Wilshire put in place a network monitoring system to help predict uptime, quality, speed and reliability of critical data connections between its corporate headquarters and 10 remote facilities. By understanding what ‘normal’ usage looks like, they are able to spot any abnormalities, identify the issue and remedy it before it causes a problem that affects patient care. It’s something that all healthcare organizations should be doing.
With 283 remote sensors deployed across the company’s network, Wilshire Oncology can monitor the network not only for Internet connectivity and VPN connections between the corporate offices and remote locations, but also the speed and reliability of connections with its third-party vendors, battery backups, 16 physical servers, 9 virtual machines and even some individual workstations.
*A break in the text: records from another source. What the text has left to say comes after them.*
Lemma mem_expunge_message update session mbox lck m st l ws :
  List.NoDup (List.map message_id (Mem.rows st)) ->
  In m (Mem.rows st) ->
  mailbox m = mailbox_id mbox ->
  notifies_session update session mbox = true ->
  expunge_message backend false update session mbox lck m
    {| store := st; lock := l; writeStream := ws |} =
  (Returned tt,
   {| store := mem_expunged session mbox m st; lock := l;
      writeStream := ws ++ [WriteArgs "EXPUNGE" (uid m)] |},
   mem_block session mbox m).
Proof.
  intros Hnd Hm Hmbox Hnotify.
  unfold expunge_message. fold (filter_of (mailbox_id mbox) m).
  unfold bind at 1, call at 1. simpl.
  rewrite (filter_single (Mem.rows st) _ m).
  - simpl. unfold mem_block, mem_expunged.
    unfold bind, try_catch, call, push_write, ret. simpl. rewrite Hnotify.
    destruct (0 <? Z.of_nat (List.length (attachmentIds m))); reflexivity.
  - apply List.NoDup_map_inv in Hnd. exact Hnd.
  - exact Hm.
  - intros y Hy. apply (filter_matches_row (Mem.rows st)); assumption.
Qed.

Lemma select_two (c : Condition) (st : Mem.State) (m5 m9 : Message) :
  List.NoDup (List.map message_id (Mem.rows st)) ->
  uid m5 = 5 -> uid m9 = 9 ->
  (forall m, In m (Mem.rows st) /\ Mem.matches c m = true <-> m = m5 \/ m = m9) ->
  Mem.select c st = [m5; m9].
Proof.
  intros Hnd H5 H9 Hsel. unfold Mem.select.
  assert (Hperm : Permutation [m5; m9] (List.filter (Mem.matches c) (Mem.rows st))).
  { apply Permutation.NoDup_Permutation.
    - constructor; [|repeat constructor; intros []].
      intros [Heq|[]]. rewrite Heq in H9. lia.
    - apply List.NoDup_filter. apply List.NoDup_map_inv in Hnd. exact Hnd.
    - intros m. rewrite List.filter_In, Hsel. simpl. intuition. }
  apply Permutation.Permutation_length_2_inv in Hperm as [->| ->]; simpl.
  - rewrite H5, H9. reflexivity.
  - rewrite H5, H9. reflexivity.
Qed.

Lemma mem_block_callbacks session mbox m :
  callbacks (mem_block session mbox m) = [].
Proof. unfold mem_block. destruct (0 <? _); reflexivity. Qed.

Lemma mem_block_fires session mbox m :
  List.filter is_fire (mem_block session mbox m)
  = [EvFire (alias_id (user session)) (Returned tt)].
Proof. unfold mem_block. destruct (0 <? _); reflexivity. Qed.

Lemma mem_block_locks session mbox m :
  List.filter is_acquire (mem_block session mbox m) = [] /\
  List.filter is_release (mem_block session mbox m) = [].
Proof. unfold mem_block. destruct (0 <? _); split; reflexivity. Qed.

Local Opaque mem_block.

(** C1 (amended).  A backend-mode EXPUNGE on the in-memory store, with
    [update.isUid] false, on an existing mailbox whose rows with
    [undeleted] false are the two rows [m5] (UID 5) and [m9] (UID 9),
    the session being one that is notified: both rows are deleted and
    no other; the callback gets the writes EXPUNGE 5, EXPUNGE 9 in this
    order; the journal grows by one entry per UID, in this order; the
    notifier is fired once per deleted row, twice in all, for the
    session's account; the lock is acquired once and released once and
    is free afterwards. *)
Theorem onExpunge_two_deleted this_name mailboxId update session st mbox
    m5 m9 r fr' evs :
  String.eqb this_name "IMAP" = false ->
  List.find (fun mb => String.eqb (mailbox_id mb) mailboxId) (Mem.mailboxes st)
    = Some mbox ->
  Mem.held st = false ->
  isUid update = false ->
  notifies_session update session mbox = true ->
  List.NoDup (List.map message_id (Mem.rows st)) ->
  uid m5 = 5 -> uid m9 = 9 ->
  (forall m,
     In m (Mem.rows st) /\ mailbox m = mailboxId /\ undeleted m = false
     <-> m = m5 \/ m = m9) ->
  onExpunge backend this_name mailboxId update session (Mem.frame st)
    = (r, fr', evs) ->
  (forall m, In m (Mem.rows (store fr')) <->
             In m (Mem.rows st) /\ m <> m5 /\ m <> m9) /\
  callbacks evs
    = [fn_success [WriteArgs "EXPUNGE" 5; WriteArgs "EXPUNGE" 9]] /\
  Mem.journal (store fr')
    = Mem.journal st
      ++ [expunge_entry session mbox m5; expunge_entry session mbox m9] /\
  List.filter is_fire evs
    = [EvFire (alias_id (user session)) (Returned tt);
       EvFire (alias_id (user session)) (Returned tt)] /\
  count is_acquire evs = 1%nat /\
  count is_release evs = 1%nat /\
  Mem.held (store fr') = false.
Proof.
  intros Hmode Hfind Hheld Huid Hnotify Hnd H5 H9 Hrows Hrun.
  destruct (mem_onExpunge_run this_name mailboxId update session st mbox
              Hmode Hfind Hheld) as (frb & t & Hloop & Hshape).
  rewrite Hshape in Hrun. inversion Hrun; subst r fr' evs. clear Hrun Hshape.
  apply find_mailbox_id in Hfind as [_ Hid].
  assert (Hin5 : In m5 (Mem.rows st) /\ mailbox m5 = mailboxId)
    by (split; apply (Hrows m5); auto).
  assert (Hin9 : In m9 (Mem.rows st) /\ mailbox m9 = mailboxId)
    by (split; apply (Hrows m9); auto).
  destruct Hin5 as [Hin5 Hmb5], Hin9 as [Hin9 Hmb9].
  assert (Hne : m9 <> m5) by (intros Heq; rewrite Heq in H9; lia).
  rewrite (select_two _ (Mem.set_held true st) m5 m9 Hnd H5 H9) in Hloop.
  2:{ intros m. rewrite matches_spec, <- Hrows. unfold expunge_condition.
      simpl. rewrite Huid, Hid. intuition. }
  rewrite for_of_cons in Hloop.
  rewrite (mem_expunge_message update session mbox _ m5) in Hloop;
    [|exact Hnd|exact Hin5|congruence|exact Hnotify].
  rewrite for_of_cons in Hloop.
  assert (Hmatch5 : forall y, In y (Mem.rows st) ->
            Mem.filter_matches (filter_of (mailbox_id mbox) m5) y = true
            <-> y = m5).
  { intros y Hy. apply (filter_matches_row (Mem.rows st)); auto. congruence. }
  assert (Hin9' : In m9 (Mem.rows (mem_expunged session mbox m5
                                     (Mem.set_held true st)))).
  { simpl. apply List.filter_In. split; [exact Hin9|].
    apply negb_true_iff, not_true_is_false. rewrite (Hmatch5 m9 Hin9). exact Hne. }
  rewrite (mem_expunge_message update session mbox _ m9) in Hloop;
    [|apply NoDup_ids_filter, Hnd|exact Hin9'|congruence|exact Hnotify].
  simpl in Hloop. injection Hloop as <- <-. simpl.
  split; [|split; [|split; [|split; [|split; [|split]]]]].
  - intros m. rewrite !List.filter_In, !negb_true_iff. split.
    + intros [[Hm Hn5] Hn9]. split; [exact Hm|]. split.
      * intros ->. rewrite (proj2 (Hmatch5 m5 Hm) eq_refl) in Hn5. discriminate.
      * intros ->.
        rewrite (proj2 (filter_matches_row (Mem.rows st) (mailbox_id mbox)
                          m9 m9 Hnd Hm Hm ltac:(congruence)) eq_refl) in Hn9.
        discriminate.
    + intros (Hm & Hn5 & Hn9). split; [split; [exact Hm|]|].
      * apply not_true_is_false. rewrite (Hmatch5 m Hm). exact Hn5.
      * apply not_true_is_false.
        rewrite (filter_matches_row (Mem.rows st) (mailbox_id mbox) m9 m
                   Hnd Hin9 Hm ltac:(congruence)). exact Hn9.
  - rewrite !callbacks_app, !mem_block_callbacks, H5, H9. reflexivity.
  - rewrite <- app_assoc. reflexivity.
  - rewrite !List.filter_app, !mem_block_fires. reflexivity.
  - unfold count. simpl. rewrite !List.filter_app.
    rewrite (proj1 (mem_block_locks session mbox m5)),
            (proj1 (mem_block_locks session mbox m9)). reflexivity.
  - unfold count. simpl. rewrite !List.filter_app.
    rewrite (proj2 (mem_block_locks session mbox m5)),
            (proj2 (mem_block_locks session mbox m9)). reflexivity.
  - reflexivity.
Qed.

End Memory.

(** ** The websocket server *)

(** The status line of every rejection the server builds itself. *)
Definition unauthorized_line : string :=
  String.append "HTTP/1.1 401 Unauthorized" (String.append CRLF CRLF).

Lemma status_line_boom (msg : string) :
  status_line (Boom_unauthorized msg) = unauthorized_line.
Proof. reflexivity. Qed.

Lemma status_line_plain (err : JsError) :
  output err = None -> status_line (mark_code_bug err) = unauthorized_line.
Proof. intros H. unfold status_line, mark_code_bug. simpl. rewrite H. reflexivity. Qed.

Lemma secret_listed (secret : string) (secrets : list string) :
  existsb (String.eqb secret) secrets = true <-> In secret secrets.
Proof.
  rewrite List.existsb_exists. split.
  - intros (x & Hx & Heq). apply String.eqb_eq in Heq. subst. exact Hx.
  - intros H. exists secret. split; [exact H|apply String.eqb_refl].
Qed.

Lemma truthy_string_nonempty (s : string) :
  truthy_string s = true <-> s <> EmptyString.
Proof. destruct s; simpl; split; congruence. Qed.

(** C9.  The upgrade listener lets a request through to the websocket
    server exactly when basic-auth yields credentials with a non-empty
    name that decrypts to a member of [API_SECRETS].  Every other
    request gets the line "HTTP/1.1 401 Unauthorized" followed by an
    empty line written to its socket, the socket is destroyed, and
    [handleUpgrade] is not called.  The errors that [auth] and [decrypt]
    throw are plain errors, without a Boom [output]. *)
Theorem upgrade_authentication {Request : Type}
    (auth : Request -> Outcome (option Credentials))
    (decrypt : string -> Outcome string) (API_SECRETS : list string)
    (translateError : string -> string) (request : Request) :
  (forall req e, auth req = Threw e -> output e = None) ->
  (forall s e, decrypt s = Threw e -> output e = None) ->
  (accepted auth decrypt API_SECRETS translateError request = true <->
   exists c secret,
     auth request = Returned (Some c) /\
     cred_name c <> EmptyString /\
     decrypt (cred_name c) = Returned secret /\
     In secret API_SECRETS) /\
  (accepted auth decrypt API_SECRETS translateError request = true ->
   on_upgrade auth decrypt API_SECRETS translateError request
   = [SocketOnError; SocketRemoveErrorListener; HandleUpgrade; EmitConnection]) /\
  (accepted auth decrypt API_SECRETS translateError request = false ->
   on_upgrade auth decrypt API_SECRETS translateError request
   = [SocketOnError; SocketWrite unauthorized_line; SocketDestroy]).
Proof.
  intros Hauth Hdecrypt. unfold accepted, on_upgrade, authenticate.
  destruct (auth request) as [[c|]|e] eqn:Ha.
  - destruct (truthy_string (cred_name c)) eqn:Hname; simpl.
    + destruct (decrypt (cred_name c)) as [secret|e] eqn:Hd.
      * destruct (existsb (String.eqb secret) API_SECRETS) eqn:Hs; simpl.
        -- split; [|split; [reflexivity|discriminate]].
           split; [intros _|reflexivity].
           exists c, secret. repeat split; auto.
           ++ apply truthy_string_nonempty, Hname.
           ++ apply secret_listed, Hs.
        -- split; [|split; [discriminate|reflexivity]].
           split; [discriminate|].
           intros (c' & secret' & Hc & _ & Hd' & Hin).
           inversion Hc; subst c'. rewrite Hd in Hd'. inversion Hd'; subst.
           apply secret_listed in Hin. congruence.
      * simpl. rewrite (status_line_plain e (Hdecrypt _ _ Hd)).
        split; [|split; [discriminate|reflexivity]].
        split; [discriminate|].
        intros (c' & secret' & Hc & _ & Hd' & _).
        inversion Hc; subst c'. congruence.
    + split; [|split; [discriminate|reflexivity]].
      split; [discriminate|].
      intros (c' & secret' & Hc & Hne & _). inversion Hc; subst c'.
      apply truthy_string_nonempty in Hne. congruence.
  - simpl. split; [|split; [discriminate|reflexivity]].
    split; [discriminate|]. intros (c' & secret' & Hc & _). discriminate.
  - simpl. rewrite (status_line_plain e (Hauth _ _ Ha)).
    split; [|split; [discriminate|reflexivity]].
    split; [discriminate|]. intros (c' & secret' & Hc & _). discriminate.
Qed.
Each remote probe reports data to the main monitoring console on a Dell PE1850 server, running Windows Server 2003 R2 x64. The data is compiled into an easy-to-use graphical snapshot of the entire network’s performance. From the main dashboard, the IT Director is able to drill down to examine specific details about particular components.
A built-in automatic reporting system delivers specific reports via e-mail to Wilshire’s IT Director on a daily, weekly and monthly basis to help him keep track of normal operating status and spot any abnormal trends. In the event of a problem, he can use the network monitoring solution to generate a report illustrating the memory usage on a server or decreased transmission speed, for example, and supply this data via email to the vendor for troubleshooting purposes.
Meanwhile, in the event of an actual outage, network traffic slowdown or any other noteworthy event, the system automatically alerts Wilshire’s IT Director via e-mail, SMS, or pager so that he may begin to immediately diagnose the problem. With multiple locations and limited resources, this allows him to work much more efficiently to resolve issues, saving both time and money in troubleshooting, travel and even hardware/software upgrades.
Network monitoring allows Wilshire to stretch its technology budget, as well. Although it is primarily used for server and network monitoring, they’ve also used it for temporary monitoring of troublesome workstations. In one case, the solution helped IT staff to determine that a problem was caused by too little RAM in the machine – a problem easily and affordably corrected by adding more memory rather than upgrading the entire workstation.
As medical offices continue to embrace technology, there is a growing demand to ensure the most efficient use of that technology. Network monitoring can help healthcare organizations identify real needs, justify the costs of upgrades, and decide where to make IT investments that will do the most good.